Extracted material Start Marker

(* ===== verification/BackupScenarios.v ===== *)
(** * Backup scenarios

    A full backup of a small device, and a pass over a changed device against a
    chain of two members: the properties of the backup components on them. *)

From S2P Require Import Prelude Core Crypto Pages Wire Superblock Chunk Files Writer ImageReader Roundtrip Manifest Extras.
From S2P Require Import EngineKeys CatalogRecords Steps Destination Progress Chain ChainSpec EngineCatalog Examples.
From S2P Require Import Extents Devices BackupPlan BlockBackup BackupSafety BackupSpec BackupImage BlockScenarios.
Import PassSpec.

#[local] Existing Instance Toy.toy.
#[local] Existing Instance Toy.toy_laws.
#[local] Existing Instance Memory.destination.
#[local] Existing Instance Memory.destination_laws.
#[local] Existing Instance ByteDevice.device.
#[local] Existing Instance ByteDevice.device_laws.
#[local] Existing Instance no_json.

(** ** Publishing in memory *)
Module MemoryPublisher.
Definition publish (tmp name : bytes) : step Memory.mem Durability := fun m =>
  match Memory.find_file m name with
  | Some _ => (m, Err (Io OtherIo))
  | None => let '(m, r) := Memory.rename m tmp name in (m, let* _ := r in Ok Synced)
  end.

#[export] Instance publisher : Publisher Memory.mem := publish.

#[export] Instance publisher_laws : PublisherLaws Memory.mem.
Proof.
  split; unfold publish_new, publisher, publish; intros tmp name.
  - intros d m b Hb Ht Hn. destruct (Memory.find_file d name); [done|].
    pose proof (replace_frame d tmp name m b Hb Ht Hn) as Hr. cbn in Hr. by destruct (Memory.rename d tmp name).
  - intros d b Hb Hne. cbn in Hb. by rewrite Hb.
  - intros d b durability Hb Hd. destruct (Memory.find_file d name) eqn:E; [done|]. split; [exact E|].
    pose proof (replace_contents d tmp name b tt Hb) as Hr. cbn in Hr.
    destruct (Memory.rename d tmp name) as [m [[]|e]]; [|done]. by apply Hr.
Defined.
End MemoryPublisher.
#[local] Existing Instance MemoryPublisher.publisher.
#[local] Existing Instance MemoryPublisher.publisher_laws.

(** ** A device and a request *)
Module Job.
Definition size : Z := 2 * 2 ^ 18 + 40.

(** Zeros, a gap in the used-block map, and a short chunk of data. *)
Definition device : bytes := zrep (2 * 2 ^ 18) Byte.x00 ++ zrep 40 Byte.x43.
Definition map : ExtentMap := {| em_extents := [(0, 4095); (2 * 2 ^ 18, size - 1)]; em_complete := true |}.

Definition source : DirectBlockSource bytes :=
  {| bs_handle := device; bs_direct := true; bs_size_bytes := size; bs_logical_block_size := 512; bs_alignment := 4096 |}.

Definition snapshotted : Snapshotted bytes :=
  {| sn_consistency := PointInTime; sn_health := fun _ => Ok tt; sn_final_health := Ok tt; sn_source := source;
     sn_map := map; sn_fs_type := Text.str "ext4"; sn_fs_uuid := []; sn_label := [] |}.

Definition request (t : MemberType) (uuid : Id) : BackupRequest :=
  {| rq_source := Text.str "/dev/sda1"; rq_dest_root := Text.str "/srv"; rq_dest := []; rq_set_name := Text.str "root";
     rq_set_id := Sample.id Byte.x03; rq_chain_id := Backup.chain; rq_image_uuid := uuid; rq_chunk_size := 2 ^ 18;
     rq_compression := CompressZstd 3; rq_encryption := Backup.passphrase; rq_aead := Aes256Gcm;
     rq_on_bad_sector := AbortBad; rq_member_type := t; rq_parent := None; rq_break_stale_lock := false;
     rq_max_incrementals_per_chain := None; rq_set_lock_ttl_secs := None; rq_context := Progress.silent |}.

Definition full : BackupRequest := request TypeFull (Backup.uuid 0).

Abbreviation run := (Backups.backup_block_with full snapshotted (Backup.rnd 0) [] (2 ^ 30) ([], start_run)).

Lemma request_ok t uuid : id_ok uuid -> BackupImage.backup_ok (request t uuid) snapshotted (Backup.rnd 0).
Proof.
  intros Hu. split.
  - exact Hu.
  - reflexivity.
  - reflexivity.
  - split; vm_compute; reflexivity.
  - bounds.
  - repeat (apply List.Forall_cons || apply List.Forall_nil); (split; [split; vm_compute; discriminate|vm_compute; reflexivity]).
  - vm_compute. reflexivity.
  - bounds.
  - split_and!; vm_compute; reflexivity.
Qed.

Lemma run_Ok : exists d run' report, run = ((d, run'), Ok report).
Proof.
  assert (is_ok (snd run) = true) as Hr by (vm_compute; reflexivity).
  destruct run as [[d run'] [report|e]]; [|discriminate Hr]. by eexists _, _, _.
Qed.
End Job.

Lemma full_backup_reads_back_witness : exists d' run' report b,
  Job.run = ((d', run'), Ok report) /\
  Memory.find_file d' (Backups.image_name (BackupImage.full_plan Job.full) (Backup.uuid 0)) = Some b /\
  br_image_bytes report = zlen b.
Proof.
  destruct Job.run_Ok as (d' & run' & report & E).
  destruct (full_backup_reads_back Job.full Job.snapshotted (Backup.rnd 0) [] (2 ^ 30) [] d' start_run run' report)
    as (_ & b & Hb & Hl & _).
  - exact (Job.request_ok TypeFull (Backup.uuid 0) eq_refl).
  - reflexivity.
  - intros d. vm_compute. split; [discriminate|reflexivity].
  - vm_compute. discriminate.
  - vm_compute. discriminate.
  - exact E.
  - exists d', run', report, b. split; [exact E|]. split; [exact Hb|exact Hl].
Defined.

(** An image of another job lies on the destination already. *)
Module Beside.
Definition older : bytes := Text.str "older.lrimg".
Definition bytes_of_older : bytes := zrep 5 Byte.x41.
Abbreviation run := (Backups.backup_block_with Job.full Job.snapshotted (Backup.rnd 0) [] (2 ^ 30)
  ([(older, bytes_of_older)], start_run)).
End Beside.

Lemma backup_keeps_images_witness : exists d' run' report,
  Beside.run = ((d', run'), Ok report) /\ Memory.find_file d' Beside.older = Some Beside.bytes_of_older.
Proof.
  assert (is_ok (snd Beside.run) = true) as Hr by (vm_compute; reflexivity).
  pose proof (backup_keeps_images Job.full Job.snapshotted (Backup.rnd 0) [] (2 ^ 30)
    [(Beside.older, Beside.bytes_of_older)] start_run) as Hplan.
  destruct Beside.run as [[d' run'] [report|e]]; [|discriminate Hr].
  cbv zeta in Hplan. cbn [fst snd] in Hplan. destruct Hplan as [plan Hplan]. exists d', run', report.
  split; [reflexivity|].
  destruct (Hplan Beside.older eq_refl) as [_ Hkept]. exact (Hkept Beside.bytes_of_older eq_refl).
Defined.

(** ** A pass against a chain *)
Module Pass.
Import Small.

Definition member : MemberRecord :=
  {| mr_image_uuid := Backup.uuid 1; mr_parent_uuid := Backup.uuid 0; mr_kind := Incremental; mr_seq_in_chain := 1;
     mr_image_kind := Block; mr_consistency := PointInTime; mr_created_unix := 2000; mr_source_label := [];
     mr_size_bytes := 0; mr_file_name := Backup.name1; mr_verified_unix := None |}.

Definition parent : ParentChain :=
  {| pc_member := member; pc_chain_id := Backup.chain; pc_set_id := Sample.id Byte.x03;
     pc_prefix := [(0, Backup.uuid 0); (1, Backup.uuid 1)]; pc_files := files; pc_superblock := sb1 |}.

Definition rq : BackupRequest := Job.request TypeIncremental (Backup.uuid 2).
Definition plan : ResolvedBackupPlan :=
  {| bp_parent := Some parent; bp_member_type := TypeIncremental; bp_encoding := BlockDelta; bp_set_id := Sample.id Byte.x03;
     bp_chain_id := Backup.chain; bp_seq_in_chain := 2; bp_parent_uuid := Backup.uuid 1 |}.

Definition nk : NewChainKeys :=
  Backup.ok (EKeys.member_chain_keys (Backup.rnd 2) Backup.passphrase sb1 Backup.chain (Backup.uuid 2)) Backup.no_keys.
Definition superblock : Superblock := Backups.superblock rq plan Job.snapshotted nk 3000.
Abbreviation created := (Writer.create (File.new (2 ^ 30)) superblock (Backups.mac_key nk)).

Definition no_plan : UsedChunks :=
  {| uc_chunk_size := 0; uc_device_size := 0; uc_chunk_count := 0; uc_regions := []; uc_region := 0; uc_next_offset := 0 |}.
Definition used : UsedChunks := Backup.ok (Used.new Job.map (2 ^ 18) Job.size) no_plan.

Lemma pass_superblock_ok : Sb.sb_ok superblock.
Proof. split; unfold u32_ok, u64_ok, id_ok; vm_compute; (done || (split; [discriminate|done])). Qed.

Lemma pass_parents : parent_states set rq plan 3 (merged_states 3 [manifest0; manifest1]).
Proof.
  exists members, walk, [manifest0; manifest1]. split; [exact members_ok|]. split; [exact small_walk_ok|].
  split; [rewrite walk_same; exact member_manifests|reflexivity].
Qed.
End Pass.

Lemma pass_describes_source_witness : exists w0 st' mm stored refs,
  Backups.scan Small.set Pass.rq Pass.plan (Backups.job Pass.rq Pass.plan Job.snapshotted Pass.nk) 3
    (start_run, Restored.reporter, Backups.new_pass w0 Pass.used) = (st', Ok tt) /\
  is_delta mm = true /\ appended (Backups.job Pass.rq Pass.plan Job.snapshotted Pass.nk) w0 stored refs (snd st') /\
  ct_changed (pa_counts (snd st')) = manifest_count mm.
Proof.
  evaluates (Writer.create (File.new (2 ^ 30)) Pass.superblock (Backups.mac_key Pass.nk)) w0 Ew.
  assert (is_ok (snd (match Writer.create (File.new (2 ^ 30)) Pass.superblock (Backups.mac_key Pass.nk) with
    | Ok w => Backups.scan Small.set Pass.rq Pass.plan (Backups.job Pass.rq Pass.plan Job.snapshotted Pass.nk) 3
        (start_run, Restored.reporter, Backups.new_pass w Pass.used)
    | Err e => ((start_run, Restored.reporter, Backups.new_pass w0 Pass.used), Err e)
    end)) = true) as Hs by (vm_compute; reflexivity).
  rewrite Ew in Hs. cbv iota in Hs.
  destruct (Backups.scan _ _ _ _ _ _) as [st' [[]|e]] eqn:E; [|discriminate Hs]. exists w0, st'.
  destruct (pass_describes_source Small.set Pass.rq Pass.plan Job.snapshotted Pass.nk 3000 (Backups.mac_key Pass.nk) (2 ^ 30) w0
    Pass.used 3 (merged_states 3 [Small.manifest0; Small.manifest1]) start_run Restored.reporter st' tt)
    as (mm & stored & refs & _ & _ & Hd & Ha & _ & Hc & _).
  - exact Pass.pass_superblock_ok.
  - vm_compute. discriminate.
  - exact Ew.
  - vm_compute. split; [reflexivity|discriminate].
  - exact (BackupImage.bk_map _ _ _ (Job.request_ok TypeIncremental (Backup.uuid 2) eq_refl)).
  - split; vm_compute; reflexivity.
  - vm_compute. reflexivity.
  - vm_compute. reflexivity.
  - vm_compute. reflexivity.
  - vm_compute. discriminate.
  - exact (BackupImage.header_fits Pass.rq Job.snapshotted (Backup.rnd 0) 3 0 (Job.request_ok TypeIncremental (Backup.uuid 2) eq_refl) ltac:(vm_compute; split; discriminate) ltac:(vm_compute; reflexivity) ltac:(bounds)).
  - exact Pass.pass_parents.
  - exact E.
  - exists mm, stored, refs. split; [exact E|]. split; [exact Hd|]. split; [exact Ha|]. apply Hc. exact Hd.
Defined.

Extracted material End Marker

### Exercise brief:
Each line of the data that includes "PointInTime" should be copied.

### Answer to the problem:
  {| sn_consistency := PointInTime; sn_health := fun _ => Ok tt; sn_final_health := Ok tt; sn_source := source;
     mr_image_kind := Block; mr_consistency := PointInTime; mr_created_unix := 2000; mr_source_label := [];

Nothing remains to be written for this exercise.